Procurement processes are preventing us from building schools that we can be proud of, says Michál Cohen
Architects are increasingly reliant on education projects to provide them with a reliable income. However, there are still question marks around the end results. Due to the sheer volume of schools currently being built, the good old days of client/architect relationships with schools have given way to a lengthy procurement process and a battle to be part of bidder consortiums.
Our reputation as architects is based on the high quality of our designs. Yet there is insufficient clarity and openness between bidders and consultants, which sometimes means that decisions to reduce the specification are made without clear discussion.
An enormous amount of waste is created in trying to deliver schools under this framework, and although the detail work architects achieve is impressive, there is not enough time for it to be considered.

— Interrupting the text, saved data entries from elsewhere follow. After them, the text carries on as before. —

(** C1, amended.  Whenever T <= 0 or sigma <= 0 or S <= 0 or K <= 0,
    [black_scholes_price] returns exactly 0.0: it does not raise, and the
    result is the same for every value of the call/put flag, valid or
    not.  The notebook's [bsm_price] returns at T = 0 the intrinsic value,
    max(0, S - K) for a call and max(0, K - S) for every other flag, which
    is 0.0 exactly when the option is not in the money. *)
Theorem degenerate_inputs_by_pricer S K T r sigma option_type :
  T <= 0 \/ sigma <= 0 \/ S <= 0 \/ K <= 0 ->
  black_scholes_price S K T r sigma option_type = Ret 0 /\
  (T = 0 ->
   bsm_price S K r sigma T option_type
   = Rmax 0 (if (option_type =? "call")%string then S - K else K - S) /\
   (bsm_price S K r sigma T option_type = 0 <->
    if (option_type =? "call")%string then S <= K else K <= S)).
Proof.
  intro H. split.
  - apply black_scholes_price_guard, degenerate_true_iff. exact H.
  - intros ->. unfold bsm_price. rewrite Reqb_refl.
    split; [reflexivity|].
    destruct (option_type =? "call")%string; unfold Rmax;
      match goal with |- context [Rle_dec 0 ?x] => destruct (Rle_dec 0 x) end;
      split; intro; lra.
Qed.

Lemma degenerate_inputs_by_pricer_witness :
  black_scholes_price 110 100 0 0.05 0.2 "call" = Ret 0 /\
  (0 = 0 ->
   bsm_price 110 100 0.05 0.2 0 "call"
   = Rmax 0 (if ("call" =? "call")%string then 110 - 100 else 100 - 110) /\
   (bsm_price 110 100 0.05 0.2 0 "call" = 0 <->
    if ("call" =? "call")%string then 110 <= 100 else 100 <= 110)).
Proof.
  apply (degenerate_inputs_by_pricer 110 100 0 0.05 0.2 "call").
  left; lra.
Defined.

(** C9.  [black_scholes_price] raises ValueError exactly when S, K, sigma
    and T are all strictly positive and the flag is neither "call" nor
    "put"; it raises nothing else; and when one of T, sigma, S, K is not
    positive it returns 0.0 whatever the flag is, valid or not. *)
Theorem black_scholes_price_raises_iff S K T r sigma option_type :
  ((exists e, black_scholes_price S K T r sigma option_type = Raise e) <->
   (0 < S /\ 0 < K /\ 0 < sigma /\ 0 < T /\
    option_type <> "call"%string /\ option_type <> "put"%string)) /\
  (forall e, black_scholes_price S K T r sigma option_type = Raise e ->
             e = ValueError "option_type must be 'call' or 'put'") /\
  (T <= 0 \/ sigma <= 0 \/ S <= 0 \/ K <= 0 ->
   forall flag, black_scholes_price S K T r sigma flag = Ret 0).
Proof.
  unfold black_scholes_price. fold (degenerate S K T sigma).
  destruct (degenerate S K T sigma) eqn:Hd.
  - apply degenerate_true_iff in Hd. split; [split|split].
    + intros [e He]. discriminate.
    + intros (HS & HK & Hs & HT & _). lra.
    + intros e He. discriminate.
    + intros _ flag. reflexivity.
  - pose proof (proj1 (degenerate_false_iff _ _ _ _) Hd) as (HS & HK & Hs & HT).
    assert (Hnd : ~ (T <= 0 \/ sigma <= 0 \/ S <= 0 \/ K <= 0)) by lra.
    destruct (String.eqb_spec option_type "call") as [Hc|Hc];
      [|destruct (String.eqb_spec option_type "put") as [Hp|Hp]].
    + split; [split|split].
      * intros [e He]. discriminate.
      * intros (_ & _ & _ & _ & Hn & _). contradiction.
      * intros e He. discriminate.
      * intros Hdeg. contradiction.
    + split; [split|split].
      * intros [e He]. discriminate.
      * intros (_ & _ & _ & _ & _ & Hn). contradiction.
      * intros e He. discriminate.
      * intros Hdeg. contradiction.
    + split; [split|split].
      * intros _. tauto.
      * intros _. eexists. reflexivity.
      * intros e He. congruence.
      * intros Hdeg. contradiction.
Qed.

Lemma black_scholes_price_raises_iff_witness :
  (exists e, black_scholes_price 100 100 1 0.05 0.2 "digital" = Raise e) /\
  black_scholes_price 100 100 0 0.05 0.2 "digital" = Ret 0.
Proof.
  split.
  - apply (proj1 (black_scholes_price_raises_iff 100 100 1 0.05 0.2 "digital")).
    repeat split; try lra; discriminate.
  - apply (proj2 (proj2 (black_scholes_price_raises_iff 100 100 0 0.05 0.2 "call"))).
    left; lra.
Defined.

(** C2, as stated, fails for [black_scholes_price]: in the money at T = 0
    it returns 0.0, not the intrinsic value 10. *)
Lemma black_scholes_price_zero_maturity_not_intrinsic :
  0 < 110 /\ 0 < 100 /\
  black_scholes_price 110 100 0 0.05 0.2 "call" = Ret 0 /\
  Rmax (110 - 100) 0 = 10 /\
  black_scholes_price 110 100 0 0.05 0.2 "call" <> Ret (Rmax (110 - 100) 0).
Proof.
  assert (H0 : black_scholes_price 110 100 0 0.05 0.2 "call" = Ret 0).
  { unfold black_scholes_price.
    replace (Rleb 0 0) with true by (symmetry; apply Rleb_true_iff; lra).
    reflexivity. }
  assert (H1 : Rmax (110 - 100) 0 = 10).
  { unfold Rmax. destruct (Rle_dec (110 - 100) 0); lra. }
  repeat split; try lra; try assumption.
  rewrite H0, H1. intro H. injection H. lra.
Qed.

(** C2, amended.  At T = 0 the comparison notebook's [bsm_price] returns
    exactly the intrinsic value, max(S - K, 0) for a call and max(K - S, 0)
    for a put (and for every other flag); [black_scholes_price] returns 0.0
    there, which is the intrinsic value of a call exactly when S <= K and
    of a put exactly when K <= S. *)
Theorem zero_maturity_prices S K r sigma :
  bsm_price S K r sigma 0 "call" = Rmax (S - K) 0 /\
  (forall flag, flag <> "call"%string ->
                bsm_price S K r sigma 0 flag = Rmax (K - S) 0) /\
  (forall flag, black_scholes_price S K 0 r sigma flag = Ret 0) /\
  (Rmax (S - K) 0 = 0 <-> S <= K) /\
  (Rmax (K - S) 0 = 0 <-> K <= S).
Proof.
  repeat split.
  - unfold bsm_price. rewrite Reqb_refl. simpl. apply Rmax_comm.
  - intros flag Hf. unfold bsm_price. rewrite Reqb_refl.
    destruct (String.eqb_spec flag "call"); [contradiction|apply Rmax_comm].
  - intro flag. apply black_scholes_price_guard, degenerate_true_iff.
    left; lra.
  - unfold Rmax. destruct (Rle_dec (S - K) 0); lra.
  - unfold Rmax. destruct (Rle_dec (S - K) 0); lra.
  - unfold Rmax. destruct (Rle_dec (K - S) 0); lra.
  - unfold Rmax. destruct (Rle_dec (K - S) 0); lra.
Qed.

(** X30.  Put-call parity in exact arithmetic: for S, K, sigma, T all
    positive the call price minus the put price of [black_scholes_price] is
    S - K e^(-rT), and so is that of the notebook's [bsm_price].  The
    rounding of the floating-point evaluation is outside this model. *)
Theorem put_call_parity S K T r sigma :
  0 < S -> 0 < K -> 0 < sigma -> 0 < T ->
  (exists c p,
      black_scholes_price S K T r sigma "call" = Ret c /\
      black_scholes_price S K T r sigma "put" = Ret p /\
      c - p = S - K * exp (- r * T)) /\
  bsm_price S K r sigma T "call" - bsm_price S K r sigma T "put"
  = S - K * exp (- r * T).
Proof.
  intros HS HK Hs HT.
  set (d1 := bs_d1 S K T r sigma). set (d2 := bs_d2 S K T r sigma).
  assert (Heq : S * norm_cdf d1 - K * exp (- r * T) * norm_cdf d2
                - (K * exp (- r * T) * norm_cdf (- d2) - S * norm_cdf (- d1))
                = S - K * exp (- r * T)).
  { pose proof (norm_cdf_sym d1). pose proof (norm_cdf_sym d2).
    replace (norm_cdf (- d1)) with (1 - norm_cdf d1) by lra.
    replace (norm_cdf (- d2)) with (1 - norm_cdf d2) by lra.
    ring. }
  split.
  - assert (Hd : degenerate S K T sigma = false)
      by (apply degenerate_false_iff; tauto).
    unfold black_scholes_price. fold (degenerate S K T sigma). rewrite Hd.
    simpl. fold d1 d2. do 2 eexists.
    split; [reflexivity|]. split; [reflexivity|]. exact Heq.
  - unfold bsm_price.
    replace (Reqb T 0) with false by (symmetry; apply Reqb_false_iff; lra).
    simpl. fold d1 d2. exact Heq.
Qed.

Lemma put_call_parity_witness :
  (exists c p,
      black_scholes_price 100 100 1 0.05 0.2 "call" = Ret c /\
      black_scholes_price 100 100 1 0.05 0.2 "put" = Ret p /\
      c - p = 100 - 100 * exp (- (0.05) * 1)) /\
  bsm_price 100 100 0.05 0.2 1 "call" - bsm_price 100 100 0.05 0.2 1 "put"
  = 100 - 100 * exp (- (0.05) * 1).
Proof.
  apply (put_call_parity 100 100 1 0.05 0.2); lra.
Defined.

(** ** Lists and arrays *)

Lemma nth_map_lt {A B : Type} (f : A -> B) (l : list A) (n : nat) (d : A) (d' : B) :
  (n < length l)%nat -> nth n (map f l) d' = f (nth n l d).
Proof.
  intro H. rewrite (nth_indep (map f l) d' (f d)) by (rewrite length_map; exact H).
  apply map_nth.
Qed.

While these frameworks are necessary to address the need for transformation in our education system, the Building Schools for the Future (BSF) Invitation to Continue Dialogue (ITCD) stages 1 and 2 have proven an intense and costly 24-week period for design teams. After 12 pre-arranged clarification meetings with the school and local authority, who evaluate the bid and select the preferred supplier, the preferred bidder has only a few weeks to submit a planning application. The Academies framework allows teams just 12 weeks to reach the equivalent of RIBA Stage D.
For large, new-build secondary schools built under BSF or the Academies framework, this limited period allows little scope for architects to be creative before presenting ideas. Particularly when it comes to the refurbishment of existing buildings, there needs to be an in-depth consultation with the school. While refurbishment projects can be innovative, they often prove more challenging to work on than new builds.
Additionally, bidders are not paid for the competitive process, so not winning a project can be very costly. A bidder might spend £2-3 million on employing the whole design team for three to four schools, including highways, planning, fire, acoustics, structure and cost consultants. Once the bidder wins a BSF Local Education Partnership (LEP), it is expected to deliver continual improvement, which often includes reducing fees.
Now that Partnerships for Schools is responsible for Primary Capital Programme (PCP) funding, it will be interesting to see how many other local authorities choose to deliver their schools through the LEP or the Academies framework. There is a feeling that the government is trying to push ahead with building schools rapidly. But we need a cross-party commitment to a consistent programme for delivering high-quality buildings that we can be proud of in years to come.